Creo que convendríamos, mayoritariamente, en que no. Al hablar de seres
humanos, de comportamientos humanos, son diversos y múltiples los factores que
se deben tener en cuenta y que pueden aumentar, atenuar o mitigar la
responsabilidad de quien ha infringido la ley. A la hora de emitir un
veredicto, si quiere ser justo, nos encontramos con una mayor dificultad de la
que podemos pensar. ¿Es la persona conocedora de la ley que vulneró? ¿Tiene el
suficiente dominio de sí mismo como para poder cumplirla? ¿Algún factor,
externo o interno, puede haber condicionado a la persona que no ha cumplido la
ley? ¿Es la ley, en sí misma, justa? Son muchas las preguntas que podemos
formular y que nos pueden ayudar a discernir el conflicto que muchas veces
supone cumplir o incumplir la ley y, por ende, emitir un dictamen justo.

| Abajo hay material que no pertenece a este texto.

(** * htl: a parser and serializer for a simplified html variant

    Shallow embedding of package [htl] of honr/vulcan
    ([(a :href http://foo "body")] becomes [<a href="http://foo">body</a>])
    together with the properties of its parser and of [Node.String].

    Modelling conventions.
    - A Go [string] is modelled by the sequence of code points that
      [for _, r := range s] yields, a [list Z]; [string(r)] is the one-rune
      string [[r]], [s += x] is [s ++ x], the empty string is [[]].  Comparison
      of Go strings is bytewise; on UTF-8 this is the lexicographic order of
      the code points, [string_lt] below.
    - [*Node] values are addresses into an explicit heap ([list Node],
      address = index, allocation at the end), because the parser keeps a
      node reachable from its parent's [content] and from [ps.stack] at the
      same time and mutates it through the stack.  [nil] is [None].
    - A run-time panic (nil dereference, index out of range) is the outer
      [None] of a result; the [nil] [eatFn] is the inner [None].
    - [fmt.Errorf] values are kept as the tuple of their arguments. *)

From Stdlib Require Import String Ascii ZArith Lia.
From stdpp Require Import gmap list sorting.

Local Open Scope Z_scope.

(** ** Go strings as rune sequences *)

Abbreviation rune := Z (only parsing).
Abbreviation gostring := (list Z) (only parsing).
Abbreviation ptr := nat (only parsing).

Esta realidad, así simplificada, nos
permite vislumbrar que las personas juzgadas y condenadas no dejan de tener
derechos y, en especial, el de seguir siendo consideradas en su dignidad de
persona ¿Qué lo ha llevado a perpetrar una fechoría? Una persona enajenada por
razones psicológicas, un toxicómano, un huérfano social… ¿no siguen siendo
personas? ¿No tendremos que tratar de ponernos siempre, también en el caso de
un delincuente, en su situación? ¿Qué hubiéramos hecho en sus mismas
circunstancias, con la misma formación, ante la misma ocasión y situación?
No hemos de olvidar que detrás de cada
interno hay una historia humana, una determinada y particular historia que, si
conociéramos, tal vez comprendiéramos. Hay comportamientos y actitudes en sí
mismos deleznables por inhumanos, por supuesto, y que seguramente jamás
cometeríamos. Pero se trata de caer en la cuenta de que lo que hemos de
condenar es el error, no al que yerra. Al que se equivoca hay que procurar
entenderlo y ayudarlo para que se corrija y cambie. ¿Somos conscientes de ello?

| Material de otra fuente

(** The [id] getter installed by [Change.setup]. *)
Definition id (this : t) : jsval :=
  let hasModel :=
    negb (String.eqb (modelName this) "") && negb (String.eqb (modelId this) "") in
  if negb hasModel then JNull
  else JStr (idForModel (modelName this) (modelId this)).

Section Revision.
(** Entity instances and [CJSON.stringify] (canonical-json). *)
Variable Inst : Type.
Variable stringify : Inst -> string.

(** [Change.revisionForInst] *)
Definition revisionForInst (inst : Inst) : string :=
  hash (stringify inst).
End Revision.

End Hashing.

(** ** Asynchronous operations *)

(** A callback-taking operation over the world [W] of stores. *)
Definition Async (W A : Type) : Type := W -> outcome A * W.

(** [callback(null, a)] *)
Definition cb_ok {W A} (a : A) : Async W A := fun w => (Ok a, w).
(** [callback(err)] *)
Definition cb_err {W A} (err : Error) : Async W A := fun w => (Err err, w).
(** An exception escaping the operation. *)
Definition throw {W A} (e : Error) : Async W A := fun w => (Thrown e, w).

(** [op(function(err, a) { ... })]: run [op], hand its [(err, a)] to the
    callback.  An exception is not seen by the callback. *)
Definition call {W A B} (op : Async W A) (cb : Error + A -> Async W B)
  : Async W B :=
  fun w =>
    match op w with
    | (Ok a, w') => cb (inr a) w'
    | (Err e, w') => cb (inl e) w'
    | (Thrown e, w') => (Thrown e, w')
    end.

(** [Change.handleError(err, cb)]: the source calls it (in [track],
    [rectify] and [currentRevision]) and defines it nowhere, so the call
    itself raises a [TypeError] and [cb] is never called. *)
Definition handleError {W A} (err : Error) : Async W A :=
  throw (TypeError "undefined is not a function").

(** What [async.parallel] ends with: [callback(err, results)], where
    [results] is the array as it is at that call, with [undefined] at the
    place of a task that handed over no value; or an exception escaping a
    task, together with what the callback was told before, if it was
    called. *)
Inductive batch (A : Type) : Type :=
  | Callback (err : option Error) (results : list (option A))
  | Uncaught (e : Error) (told : option (Error * list (option A))).
Arguments Callback {A} err results.
Arguments Uncaught {A} e told.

Un escritor guatemalteco, Julio Fausto
Aguilera, decía: “La prisión me posee,
pero yo poseo la libertad”. Lech Walesa, quien llegó a ser presidente de
Polonia, también dijo: “Siempre soy
libre, incluso en prisión. Mis pensamientos, mis sueños y mis aspiraciones no
pueden ser destruidos materialmente”. Como sacerdote, me veo urgido a
comprometerme más radicalmente en el amor a Dios que se manifiesta en el amor a
todo hombre, en especial, al más indigente. ¿Quién más necesitado de esperanza,
de justicia, de amor, de verdad, de libertad…que los reclusos? Ellos me dan su
confianza, su servicio, su afecto, su sentido del humor, su amistad. He de
corresponderles añadiendo a todo eso mi testimonio de fe, aunque sea
silencioso. He de esforzarme en que tengan la oportunidad de descubrir el amor
de Dios por cada uno. No llevo distintivo externo alguno que me identifique
como sacerdote. Pero pronto todos saben que lo soy y como tal me tratan, con
respeto, sin clericalismo, sin esos remilgos que tantos te otorgan en la calle.

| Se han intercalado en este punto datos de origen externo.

(** * Constraint compilation and solve orchestration of [solve_network.py]

    A shallow embedding of [workflow/scripts/solve_network.py]: the region
    resolver, the component filter, the constraint families that the
    properties below speak about, and the solve-strategy dispatcher.

    Conventions of the embedding.
    - A pandas table is the list of its rows, in table order; a boolean
      mask is a [bool]-valued function of the row; [isin] is list
      membership.
    - Numbers that pandas holds as floats are exact rationals ([Q]); a
      value that can be [NaN] is an [option Q] with [None] for [NaN].
    - Strings are byte strings; [str.lower] and [str.strip] act on the
      ASCII range.
    - The network object, the optimisation model attached to it and the
      logger form one mutable store, threaded through a state and
      exception monad in which the store survives a raised exception, as
      it does in Python.
    - The optimisation backend is a recorder: [add_constraints] appends a
      named constraint to the model, and the model holds every variable
      that a family looks up, the container having created them before
      the families run. The solver entry points are parameters.
    - Reading a policy file yields its table; a family takes the table
      in place of the path. *)

From Stdlib Require Import String Ascii List Bool ZArith QArith Lia Lqa.
From Stdlib Require Import DecimalString.
Import ListNotations.

Local Open Scope string_scope.
Local Open Scope Z_scope.

(* ===================================================================== *)
(** ** Strings *)
(* ===================================================================== *)

Module Str.

(** [c.lower()] on the ASCII range: [A]..[Z] move to [a]..[z]. *)
Definition lower_ascii (c : ascii) : ascii :=
  let k := nat_of_ascii c in
  if (Nat.leb 65 k && Nat.leb k 90)%bool then ascii_of_nat (k + 32) else c.

(** [s.lower()] *)
Fixpoint lower (s : string) : string :=
  match s with
  | EmptyString => EmptyString
  | String c r => String (lower_ascii c) (lower r)
  end.

(** The characters [str.strip()] removes, within ASCII: tab, line feed,
    vertical tab, form feed, carriage return, the four separators
    0x1c..0x1f and the space. *)
Definition is_space (c : ascii) : bool :=
  let k := nat_of_ascii c in
  ((Nat.leb 9 k && Nat.leb k 13) || (Nat.leb 28 k && Nat.leb k 32))%bool.

Fixpoint lstrip (s : string) : string :=
  match s with
  | EmptyString => EmptyString
  | String c r => if is_space c then lstrip r else s
  end.

Fixpoint rstrip (s : string) : string :=
  match s with
  | EmptyString => EmptyString
  | String c r =>
      match rstrip r with
      | EmptyString => if is_space c then EmptyString else String c EmptyString
      | r' => String c r'
      end
  end.

(** [s.strip()] *)
Definition strip (s : string) : string := rstrip (lstrip s).

(** [s.split(sep)] for a one-character separator: never the empty list,
    [""] splits to [[""]]. *)
Fixpoint split (sep : ascii) (s : string) : list string :=
  match s with
  | EmptyString => [EmptyString]
  | String c r =>
      if Ascii.eqb c sep then EmptyString :: split sep r
      else match split sep r with
           | h :: t => String c h :: t
           | [] => [String c EmptyString]
           end
  end.

(** [[x.strip() for x in s.split(",")]] *)
Definition split_strip (s : string) : list string :=
  map strip (split "," s).

(** [s.startswith(p)] *)
Definition startswith (p s : string) : bool := String.prefix p s.

(** [s.endswith(p)] *)
Fixpoint endswith (p s : string) : bool :=
  if String.eqb s p then true
  else match s with
       | EmptyString => false
       | String _ r => endswith p r
       end.

(** [sub in s] for strings, and [Series.str.contains(sub)] for a pattern
    without regular-expression metacharacters. *)
Fixpoint contains (sub s : string) : bool :=
  if String.prefix sub s then true
  else match s with
       | EmptyString => false
       | String _ r => contains sub r
       end.

(** [x in l], [Series.isin(l)] at one value. *)
Definition isin (x : string) (l : list string) : bool :=
  existsb (String.eqb x) l.

(** [f"{z}"] for an integer. *)
Definition of_Z (z : Z) : string := NilZero.string_of_int (Z.to_int z).

End Str.

(** [z in l] for integers. *)
Definition Zisin (z : Z) (l : list Z) : bool := existsb (Z.eqb z) l.

(* ===================================================================== *)
(** ** Numbers *)
(* ===================================================================== *)

(** [Series.sum()]: the empty sum is [0]. *)
Definition Qsum (l : list Q) : Q := fold_right Qplus 0%Q l.

(** [Series.max()]: [NaN] on an empty series. *)
Fixpoint Qmaximum (l : list Q) : option Q :=
  match l with
  | [] => None
  | x :: r =>
      match Qmaximum r with
      | None => Some x
      | Some m => Some (if Qle_bool m x then x else m)
      end
  end.

(** Arithmetic on possibly-[NaN] values: [NaN] is absorbing. *)
Definition nan_mul (a b : option Q) : option Q :=
  match a, b with
  | Some x, Some y => Some (x * y)%Q
  | _, _ => None
  end.

Definition nan_sub (a b : option Q) : option Q :=
  match a, b with
  | Some x, Some y => Some (x - y)%Q
  | _, _ => None
  end.

(* ===================================================================== *)
(** ** The network container *)
(* ===================================================================== *)

(** A row of [n.buses]. *)
Record Bus := {
  bus_name : string;
  country : string;
  reeds_state : string;
  interconnect : string;
  nerc_reg : string
}.

(** A row of [n.generators] or [n.storage_units]: the columns the
    constraint families read. *)
Record Component := {
  name : string;
  bus : string;
  carrier : string;
  p_nom_extendable : bool;
  p_nom : Q
}.

(** The component types whose tables carry the [bus], [carrier] and
    [p_nom_extendable] columns. *)
Inductive component_type := Generator | StorageUnit.

(** A row of [n.links]. *)
Record Link := {
  link_name : string;
  bus0 : string;
  link_p_nom_extendable : bool;
  efficiency : Q
}.

(** A row of [n.lines]. *)
Record Line := {
  line_name : string;
  s_nom_extendable : bool
}.

(** A row of [n.loads]. *)
Record Load := {
  load_name : string;
  load_bus : string
}.

(** An entry of the two-level snapshot index: investment period and
    position of the timestep inside it. *)
Record Snapshot := {
  period : Z;
  timestep : nat
}.

(** Python exceptions that the embedded code can raise. [NameError]
    stands also for pandas' [UndefinedVariableError], which derives from
    it. *)
Inductive exn :=
| KeyError (key : string)
| ValueError (msg : string)
| AssertionError
| UnboundLocalError (var : string)
| IndexError
| RuntimeError (msg : string)
| NameError (name : string).

Inductive result (A : Type) :=
| Ok (a : A)
| Raise (e : exn).
Arguments Ok {A} a.
Arguments Raise {A} e.

(** A row of the sector emission policy table named by
    [config["sector"]["co2"]["policy"]]. *)
Record Co2Policy := {
  co2_sector : string;
  co2_state : string;
  co2_year : Z;
  co2_limit_mmt : Q
}.

(** The entries of the configuration mapping that the embedded functions
    read. [co2_policy] is [None] when one of the keys on the way to
    [config["sector"]["co2"]["policy"]] is absent, and otherwise the
    table read from the file it names. *)
Record Config := {
  foresight : string;
  SAFE_reservemargin : Q;
  co2_policy : option (list Co2Policy)
}.

(** The network: component tables (identifiers unique within a table),
    snapshot index, time series, the scenario context attached before
    solving, and the per-horizon activity query of the container, which
    answers with a mask over the component names or raises. *)
Record Network := {
  config : option Config;
  opts : list string;
  buses : list Bus;
  generators : list Component;
  storage_units : list Component;
  links : list Link;
  lines : list Line;
  loads : list Load;
  stores : list string;
  snapshots : list Snapshot;
  investment_periods : list Z;
  (** [n.loads_t.p_set]: one row per snapshot, one value per row of
      [n.loads], in table order. *)
  loads_t_p_set : list (list Q);
  (** [n.links_t["efficiency"]]: the columns present, each with one value
      per snapshot. *)
  links_t_efficiency : list (string * list Q);
  get_active_assets : component_type -> Z -> result (string -> bool)
}.

(** [n.df(component_type)] *)
Definition df (n : Network) (c : component_type) : list Component :=
  match c with
  | Generator => generators n
  | StorageUnit => storage_units n
  end.

(* ===================================================================== *)
(** ** The optimisation backend *)
(* ===================================================================== *)

(** A decision variable of the model: the variable's name in the model
    ([Generator-p_nom], [Link-p], ...), the snapshot for a time-indexed
    variable, and the component label. *)
Record Var := {
  var_name : string;
  var_snapshot : option Snapshot;
  var_label : string
}.

(** A linear expression object as the families assemble it, one
    constructor per backend call used in the source. *)
Inductive lexpr :=
| Loc (v : string) (idx : list string)
    (** [n.model[v].loc[idx]] *)
| LocAt (v : string) (s : Snapshot) (idx : list string)
    (** [n.model[v].loc[s, idx]] *)
| LocAll (v : string) (idx : list string)
    (** [n.model[v].loc[:, idx]] *)
| Sel (v : string) (p : Z) (idx : list string)
    (** [n.model[v].sel(period=p, <component>=idx)] *)
| MulValues (e : lexpr) (a : list (option Q))
    (** [e * a] for a one-dimensional array [a], whose entries may be
        [NaN] *)
| MulFrame (e : lexpr) (cols : list (string * list Q))
    (** [e.mul(frame)] for a snapshot-by-component frame *)
| Sub (a b : lexpr)
| Add (a b : lexpr)
| Sum (e : lexpr).
    (** [e.sum()] *)

Inductive sense := GE | LE | EQ.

Como sacerdote, he tenido la oportunidad de escuchar en confidencia a algunos
reclusos. No son todos, ni mucho menos, como las crónicas periodísticas o las
noticias televisivas nos los presentan. Te hablan claro y con claridad les
puedes hablar. ¡Cuántas conversaciones que parecerían impensables!
La prisión es ahora mi nuevo campo de
acción evangelizadora y pastoral. Aunque sea la primera vez que me enfrento a
ella y no haya realizado hasta entonces ningún tipo de experiencia pastoral ni
remotamente parecida, sin programaciones ni previas reuniones de preparación,
dejo que sea Dios el único guía que me conduzca y me lleve. Entonces, poco a
poco, se descubre que en la prisión hay muchas almas que tienen ilusión,
sueños, esperanzas. Que quieren comenzar una vida nueva y dejar atrás al hombre viejo. Tenía razón la persona que
me escribió invitándome a ser sembrador de alegría y de paz: “…procuramos llevar con nosotros la paz,
dondequiera que estemos. De modo que cuando las olas se encrespan, echamos
encima de las pasiones nuestras y de las de los demás…un poco de amor… Llevamos
la paz y dejamos la paz”.
La oración de San Francisco de Asís
que me hacen llegar y que rezo a diario, me da las pautas de actuación.
¿No es este el mejor modelo de
rehabilitación y reinserción? ¿No es el que tanto prisioneros como libres hemos
de seguir siempre en nuestras vidas?